## WORK ORDER:
Collect each line of the records containing the string "NStar".

:::

(** * mysqld_exporter: the scrape / classify / expose pipeline

    A shallow embedding of [mysqld_exporter.go] and the properties of its
    status parser, metric classifier, generic-metric registry and collector.

    Conventions of the embedding.
    - A Go [string] or [[]byte] is a [string] of the standard library, that is
      a list of 8-bit characters.
    - A [float64] is a primitive binary64 [float].
    - The Go map [e.metrics] is a [gmap string loc]; the metric objects it
      points to live in a heap [gmap loc Untyped], so that the identity of a
      handle (its address) and the value it stores are told apart.
    - The outcome of every call into [database/sql] and every reading of the
      clock is supplied by a [DB] record: [scrape] is a function of it.
    - [strings.ToLower] and [strconv.ParseFloat] are the fields of the class
      [Library]; the properties hold for every instance of it. *)

From Stdlib Require Import Floats ZArith Uint63 Ascii String.
From stdpp Require Import gmap strings list fin_maps.

(** ** Regular expressions

    The five expressions of the source are sequences of single characters,
    character classes under [*] or [+], the anchors [^] and [$] and one
    capture group.  [node] is that fragment of the RE2 syntax and [run] its
    leftmost-first (backtracking) matcher, the semantics of Go's [regexp]. *)

Inductive charset : Type :=
  | CLit (c : ascii)             (* a literal character, also an escaped one *)
  | CRange (lo hi : ascii)       (* [lo-hi] *)
  | CAnyNotNL.                   (* .  (no s flag: every character but \n) *)

Inductive node : Type :=
  | NChar (cs : charset)
  | NStar (cs : charset)         (* greedy cs* *)
  | NPlus (cs : charset)         (* greedy cs+ *)
  | NBegin                       (* ^  (no m flag: beginning of text) *)
  | NEnd                         (* $  (no m flag: end of text) *)
  | NOpen                        (* ( of group 1 *)
  | NClose.                      (* ) of group 1 *)

Definition regex : Type := list node.

Definition newline : ascii := Ascii.ascii_of_nat 10.

Definition accepts (cs : charset) (c : ascii) : bool :=
  match cs with
  | CLit a => Ascii.eqb a c
  | CRange lo hi =>
      (Ascii.nat_of_ascii lo <=? Ascii.nat_of_ascii c)%nat
      && (Ascii.nat_of_ascii c <=? Ascii.nat_of_ascii hi)%nat
  | CAnyNotNL => negb (Ascii.eqb c newline)
  end.

(** Positions where group 1 opened and closed. *)
Definition group : Type := (option nat * option nat)%type.

(** The outcome of a match attempt: the end position and the group. *)
Definition outcome : Type := (nat * group)%type.

(** [greedy cs k pos s]: consume as many characters of [cs] as possible, and
    give back one at a time while the rest [k] of the expression fails. *)
Fixpoint greedy (cs : charset) (k : nat -> string -> option outcome)
    (pos : nat) (s : string) : option outcome :=
  match s with
  | String c s' =>
      if accepts cs c then
        match greedy cs k (S pos) s' with
        | Some r => Some r
        | None => k pos s
        end
      else k pos s
  | EmptyString => k pos s
  end.

(** [run re g pos s]: match [re] against the text whose suffix from position
    [pos] is [s]. *)
Fixpoint run (re : regex) (g : group) (pos : nat) (s : string) : option outcome :=
  match re with
  | [] => Some (pos, g)
  | NChar cs :: re' =>
      match s with
      | String c s' => if accepts cs c then run re' g (S pos) s' else None
      | EmptyString => None
      end
  | NStar cs :: re' => greedy cs (run re' g) pos s
  | NPlus cs :: re' =>
      match s with
      | String c s' => if accepts cs c then greedy cs (run re' g) (S pos) s' else None
      | EmptyString => None
      end
  | NBegin :: re' => if (pos =? 0)%nat then run re' g pos s else None
  | NEnd :: re' =>
      match s with
      | EmptyString => run re' g pos s
      | String _ _ => None
      end
  | NOpen :: re' => run re' (Some pos, snd g) pos s
  | NClose :: re' => run re' (fst g, Some pos) pos s
  end.

(** The leftmost match: the first start position at which [run] succeeds. *)
Fixpoint search (re : regex) (pos : nat) (s : string) : option (nat * outcome) :=
  match run re (None, None) pos s with
  | Some r => Some (pos, r)
  | None =>
      match s with
      | String _ s' => search re (S pos) s'
      | EmptyString => None
      end
  end.

(** [s[b:e]] *)
Definition slice (b e : nat) (s : string) : string := String.substring b (e - b) s.

(** [Regexp.Find]: the text of the leftmost match, [None] for Go's nil. *)
Definition Find (re : regex) (b : string) : option string :=
  match search re 0 b with
  | Some (start, (stop, _)) => Some (slice start stop b)
  | None => None
  end.

(** [Regexp.FindStringSubmatch] for an expression with one group: the
    slice [[match; group 1]], or the nil slice [[]] when nothing matches. *)
Definition FindStringSubmatch (re : regex) (s : string) : list string :=
  match search re 0 s with
  | Some (start, (stop, g)) =>
      [ slice start stop s;
        match g with
        | (Some gb, Some ge) => slice gb ge s
        | _ => ""
        end ]
  | None => []
  end.

Definition lit (s : string) : regex :=
  map (fun c => NChar (CLit c)) (list_ascii_of_string s).

Definition digit : charset := CRange "0" "9".

(** ** parseStatus *)

(** [regexp.MustCompile] of "\.([0-9]+$)". *)
Definition logRexp : regex := [NChar (CLit "."); NOpen; NPlus digit; NEnd; NClose].

(** [len] of a byte slice that may be nil. *)
Definition len (b : option string) : nat :=
  match b with
  | Some m => String.length m
  | None => 0
  end.

(** [b[1:]] *)
Definition from1 (b : option string) : string :=
  match b with
  | Some (String _ m) => m
  | _ => ""
  end.

Definition parseStatus (data : string) : string :=
  let logNum := Find logRexp data in
  if String.eqb data "Yes" then "1"
  else if String.eqb data "No" then "0"
  else if (1 <? len logNum)%nat then from1 logNum
  else data.

(** ** The classification of setMetrics *)

(** [regexp.MustCompile] of the prefix [p], as in "^com_", followed by the
    group of ".*" and by "$": [comRegex] and its three siblings. *)
Definition prefixRegex (p : string) : regex :=
  NBegin :: lit p ++ [NOpen; NStar CAnyNotNL; NClose; NEnd].

Definition comRegex : regex := prefixRegex "com_".
Definition connectionErrorRegex : regex := prefixRegex "connection_errors_".
Definition innodbRowRegex : regex := prefixRegex "innodb_rows_".
Definition performanceSchemaRegex : regex := prefixRegex "performance_schema_".

(** The metric a row is written to: one of the four labelled vectors of the
    exporter, or the map of generic metrics. *)
Inductive Family : Type :=
  | Commands
  | ConnectionErrors
  | InnodbRows
  | PerformanceSchema
  | Generic.

(** [m[1]] of a submatch slice. *)
Definition sub1 (m : list string) : string := default "" (m !! 1%nat).

(** The [switch] of [setMetrics]: the family and the label value (for
    [Generic], the key of [e.metrics]) chosen for a lower-cased name. *)
Definition classify (name : string) : Family * string :=
  let command := FindStringSubmatch comRegex name in
  let connectionError := FindStringSubmatch connectionErrorRegex name in
  let innodbRow := FindStringSubmatch innodbRowRegex name in
  let performanceSchema := FindStringSubmatch performanceSchemaRegex name in
  if (0 <? length command)%nat then (Commands, sub1 command)
  else if (0 <? length connectionError)%nat then (ConnectionErrors, sub1 connectionError)
  else if (0 <? length innodbRow)%nat then (InnodbRows, sub1 innodbRow)
  else if (0 <? length performanceSchema)%nat then (PerformanceSchema, sub1 performanceSchema)
  else (Generic, name).

(** ** The exporter and the heap of metric objects *)

Definition namespace : string := "mysql".

(** The address of a metric object: the identity of a handle. *)
Abbreviation loc := nat.

(** A [prometheus.Untyped]: the fully qualified name of its descriptor and
    the value it holds. *)
Record Untyped : Type := mkUntyped {
  fqName : string;
  stored : float;
}.

(** [prometheus.BuildFQName namespace "" name] for a non-empty namespace. *)
Definition BuildFQName (ns name : string) : string :=
  if String.eqb name "" then "" else ns +:+ "_" +:+ name.

(** [prometheus.NewUntyped(prometheus.UntypedOpts{Namespace, Name})]: the new
    object holds 0. *)
Definition NewUntyped (ns name : string) : Untyped :=
  {| fqName := BuildFQName ns name; stored := 0 |}.

(** [m.Set(value)] *)
Definition Set_ (value : float) (m : Untyped) : Untyped :=
  {| fqName := fqName m; stored := value |}.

:::

## RESULT FOR THIS EXERCISE:
  | NStar (cs : charset)         (* greedy cs* *)
  | NStar cs :: re' => greedy cs (run re' g) pos s
  NBegin :: lit p ++ [NOpen; NStar CAnyNotNL; NClose; NEnd].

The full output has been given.